Обыскав пленных, приказали им вытащить тела убитых из дома и зарыть в том же месте.
— Что будем делать с чекистами, командир?
— свернул цигарку Шаман. — Пустим в расход?
— прикурил от головешки.
— Нет, Паша. Мы ж не они. Отпустим.
— Верно, — добавил Василий. — Пускай идут. Только надо сменяться одежкой и обувкой. У них в самый раз, а наша во! — приподняв ногу, показал оторванную подошву.
Как только пленники закончили работу, их заставили снять обмундирование и сапоги.
— Расстреляете? — хмуро спросил лейтенант, швырнув наземь старую лопату. Остальные подавлено молчали.
— Нет, — ухмыльнулся Шаман. — Разменяемся баш на баш и топайте к своему начальству. Пускай надерёт вам жопу.
Спустя полчаса «охотники за головами» ходко исчезли среди деревьев. Оставшиеся молча наблюдали. Теперь все, кроме старика, были в армейском х/б и добротных яловых сапогах. Поверх гимнастёрок — рыжие стёганые бушлаты, на головах синие фуражки.
— За сколько примерно дойдут до лагеря? — спросил Лосев Орокана.
— Недели две-три, начальник. Это если не пропадут в тайге, — старший удэге отмахнулся от налетевшего гнуса.
Лето вступало в свои права, с каждым днём его становилось больше. Мошкара жалила лица и кисти рук, защититься от неё можно было только на привалах в дыме костра. Посоветовавшись, решили остановиться на несколько дней в зимовье, подлечить Громова. За ним и собакой тут же отправились Трибой с Василием, остальные занялись трофеями.
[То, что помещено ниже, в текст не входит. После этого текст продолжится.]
Lemma debug_data_overrides_witness :
  ∃ s a w2 debugData,
    signedOut (VObj (<["status" := VStr "banana"]> {["domain" := VStr "example.com"]}))
      (ErrorReason AuthErrorReason.CookieMissing) None emptyWorld
      = (Returned s, emptyWorld)
    ∧ toAuth s emptyWorld = (Returned (Some a), w2)
    ∧ heap w2 !! a = Some (SignedOutAuthObject debugData)
    ∧ debugData !! "status" = Some (VStr "signed-out")
    ∧ debugData !! "domain" = Some (VStr "example.com").
Proof.
  assert (Hrun : signedOut
                   (VObj (<["status" := VStr "banana"]>
                            {["domain" := VStr "example.com"]}))
                   (ErrorReason AuthErrorReason.CookieMissing) None emptyWorld
                 = (Returned _, emptyWorld)) by reflexivity.
  match type of Hrun with
  | _ = (Returned ?s0, _) => exists s0
  end.
  destruct (debug_data_overrides answeringClient
              (VObj (<["status" := VStr "banana"]>
                       {["domain" := VStr "example.com"]}))
              exampleClaims (ErrorReason AuthErrorReason.CookieMissing) None
              emptyWorld) as [_ Hout].
  destruct (Hout _ _ Hrun emptyWorld)
    as (a & w2 & dbg & Hto & Hheap & Hst & _ & _ & Hother).
  exists a, w2, dbg. split; [exact Hrun|]. split; [exact Hto|].
  split; [exact Hheap|]. split; [exact Hst|].
  rewrite Hother by done. by vm_compute.
Defined.

(** ** The build configuration *)

Lemma strictEqualsString_true v s : strictEqualsString v s = true ↔ v = VStr s.
Proof.
  destruct v; simpl; try (split; [discriminate|intros [=]]).
  rewrite String.eqb_eq. split; [by intros ->|by intros [= ->]].
Qed.
(** C4.  For a configuration whose frame rate and video bit rate are
    numerals, the command is built and it asks for segments of 2 seconds, a
    playlist of 6 segments, a key-frame interval and a minimum key-frame
    interval of twice the frame rate, a buffer of twice the bit rate, audio
    at 44100 Hz, and the three segment flags; and it carries the scaling
    filter exactly when a frame size is given (the text of the size box is
    not blank). *)
Theorem build_command_derived_values
  (env : Env) (exe dir : string) (t : StreamTab) (fps kbps : Z) :
  join_keeps_name env ->
  path_exists env exe = true ->
  Py.int (input_framerate t) = Some fps ->
  Py.int (Py.remove_char "k" (input_video_bitrate t)) = Some kbps ->
  exists cmd,
    Tab.build_ffmpeg_command env exe dir t = Ok cmd
    /\ adjacent "-hls_time" "2" cmd
    /\ adjacent "-hls_list_size" "6" cmd
    /\ adjacent "-g" (Py.str (2 * fps)) cmd
    /\ adjacent "-keyint_min" (Py.str (2 * fps)) cmd
    /\ adjacent "-bufsize" (Py.str (2 * kbps) +:+ "k") cmd
    /\ adjacent "-ar" "44100" cmd
    /\ adjacent "-hls_flags" "delete_segments+program_date_time+independent_segments" cmd
    /\ (has_scale_filter cmd = true <-> Py.strip (input_video_size t) <> "")
    /\ (input_video_size t = "" -> has_scale_filter cmd = false)
    /\ (Py.strip (input_video_size t) <> "" ->
        adjacent "-vf" ("scale=" +:+ Py.strip (input_video_size t) +:+ ":flags=lanczos") cmd).
Proof.
  intros Hj Hexe Hfps Hkbps.
  unfold Tab.build_ffmpeg_command.
  rewrite Hexe, (py_int_truthy _ _ Hfps), Hfps, Hkbps. cbn [negb].
  rewrite !(Z.mul_comm _ 2).
  eexists; split; [reflexivity|].
  split; [apply adjacent_app_r; by eexists [_;_;_;_;_;_;_;_;_;_;_;_;_;_;_;_;_;_], _|].
  split; [apply adjacent_app_r; by eexists [_;_;_;_;_;_;_;_;_;_;_;_;_;_;_;_;_;_;_;_], _|].
  split; [apply adjacent_app_r; by eexists [_;_;_;_;_;_], _|].
  split; [apply adjacent_app_r; by eexists [_;_;_;_;_;_;_;_], _|].
  split; [apply adjacent_app_r; by eexists [_;_;_;_], _|].
  split; [apply adjacent_app_r; by eexists [_;_;_;_;_;_;_;_;_;_;_;_;_;_], _|].
  split; [apply adjacent_app_r; by eexists [_;_;_;_;_;_;_;_;_;_;_;_;_;_;_;_;_;_;_;_;_;_], _|].
  assert (Hscale :
    has_scale_filter
      ((if Py.truthy (Py.strip (input_video_size t))
        then
          ((if Py.truthy (Py.strip (input_framerate t))
            then [exe; "-hide_banner"; "-loglevel"; "info"; "-f"; "dshow"; "-rtbufsize"; "512M"]
                 ++ ["-framerate"; Py.strip (input_framerate t)]
            else [exe; "-hide_banner"; "-loglevel"; "info"; "-f"; "dshow"; "-rtbufsize"; "512M"])
           ++ ["-thread_queue_size"; "1024"; "-i";
               "video=" +:+ Tab.fmt_optional (Combo.currentData (input_video_device t))
               +:+ ":audio=" +:+ Tab.fmt_optional (Combo.currentData (input_audio_device t));
               "-map"; "0:v:0"; "-map"; "0:a:0"; "-c:v"; "libx264"; "-preset"; "superfast";
               "-tune"; "zerolatency"; "-profile:v"; "baseline"; "-level"; "3.1";
               "-pix_fmt"; "yuv420p"; "-fps_mode"; "cfr"])
          ++ ["-vf"; "scale=" +:+ Py.strip (input_video_size t) +:+ ":flags=lanczos"]
        else
          (if Py.truthy (Py.strip (input_framerate t))
           then [exe; "-hide_banner"; "-loglevel"; "info"; "-f"; "dshow"; "-rtbufsize"; "512M"]
                ++ ["-framerate"; Py.strip (input_framerate t)]
           else [exe; "-hide_banner"; "-loglevel"; "info"; "-f"; "dshow"; "-rtbufsize"; "512M"])
          ++ ["-thread_queue_size"; "1024"; "-i";
              "video=" +:+ Tab.fmt_optional (Combo.currentData (input_video_device t))
              +:+ ":audio=" +:+ Tab.fmt_optional (Combo.currentData (input_audio_device t));
              "-map"; "0:v:0"; "-map"; "0:a:0"; "-c:v"; "libx264"; "-preset"; "superfast";
              "-tune"; "zerolatency"; "-profile:v"; "baseline"; "-level"; "3.1";
              "-pix_fmt"; "yuv420p"; "-fps_mode"; "cfr"])
       ++ ["-b:v"; input_video_bitrate t; "-maxrate"; input_video_bitrate t;
           "-bufsize"; Py.str (2 * kbps) +:+ "k"; "-g"; Py.str (2 * fps);
           "-keyint_min"; Py.str (2 * fps); "-c:a"; "aac";
           "-b:a"; input_audio_bitrate t; "-ar"; "44100"; "-f"; "hls";
           "-hls_time"; "2"; "-hls_list_size"; "6";
           "-hls_flags"; "delete_segments+program_date_time+independent_segments";
           "-hls_segment_filename"; path_join env dir "segment_%d.ts";
           path_join env dir "index.m3u8"])
    = Py.truthy (Py.strip (input_video_size t))).
  { generalize (Py.strip (input_video_size t)) as size.
    generalize (Py.strip (input_framerate t)) as fr.
    generalize (Tab.fmt_optional (Combo.currentData (input_video_device t))) as vd.
    generalize (Tab.fmt_optional (Combo.currentData (input_audio_device t))) as ad.
    generalize (input_video_bitrate t) as br.
    generalize (input_audio_bitrate t) as ab.
    generalize (Py.str (2 * kbps)) as buf.
    generalize (Py.str (2 * fps)) as gop.
    intros gop buf ab br ad vd fr size.
    destruct (Py.truthy size), (Py.truthy fr); cbn [app];
      scan_pairs Hj; reflexivity. }
  split; [|split].
  - rewrite Hscale. apply truthy_spec.
  - intros Hs. rewrite Hscale, Hs. reflexivity.
  - intros Hs. apply truthy_spec in Hs. rewrite Hs.
    apply adjacent_app_l. apply adjacent_here.
Qed.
Они оказались богатыми. Семь ППШ с запасными магазинами, три самозарядные винтовки, пистолет ТТ и штык-ножи. В солдатских сидорах продукты: мясные консервы, сгущенка, гречневый концентрат, чай, сахар, табак, спички. К ним по паре чистого белья и портянки. Кроме этого имелся полевой бинокль и офицерская полевая сумка. В ней компас, подробная карта Приморья с указанием рек и населенных пунктов, бритвенные принадлежности, плитка шоколада и несколько пачек «Беломорканала». Нашлась также походная аптечка с медикаментами и фляга медицинского спирта. А ещё марлевые сетки на лица и несколько плащ-палаток
— Да, теперь жить можно, — довольно изрек Шаман, болтнув флягой. — Трофеи что надо.
Вскоре, весело скалясь, прибежал кобель, за ним Трибой с Василием привели хромавшего моряка.
— Твою мать! — удивленно выпучил тот глаза. — Ну, вы прям чекисты!
— Есть прикид и для вас, — подмигнул Шаман. — Один точно на тебя. У них был старшина, такой же дылда.
— Так. А где солдаты? — кряхтя, Громов уселся на бревно, вытянул больную ногу.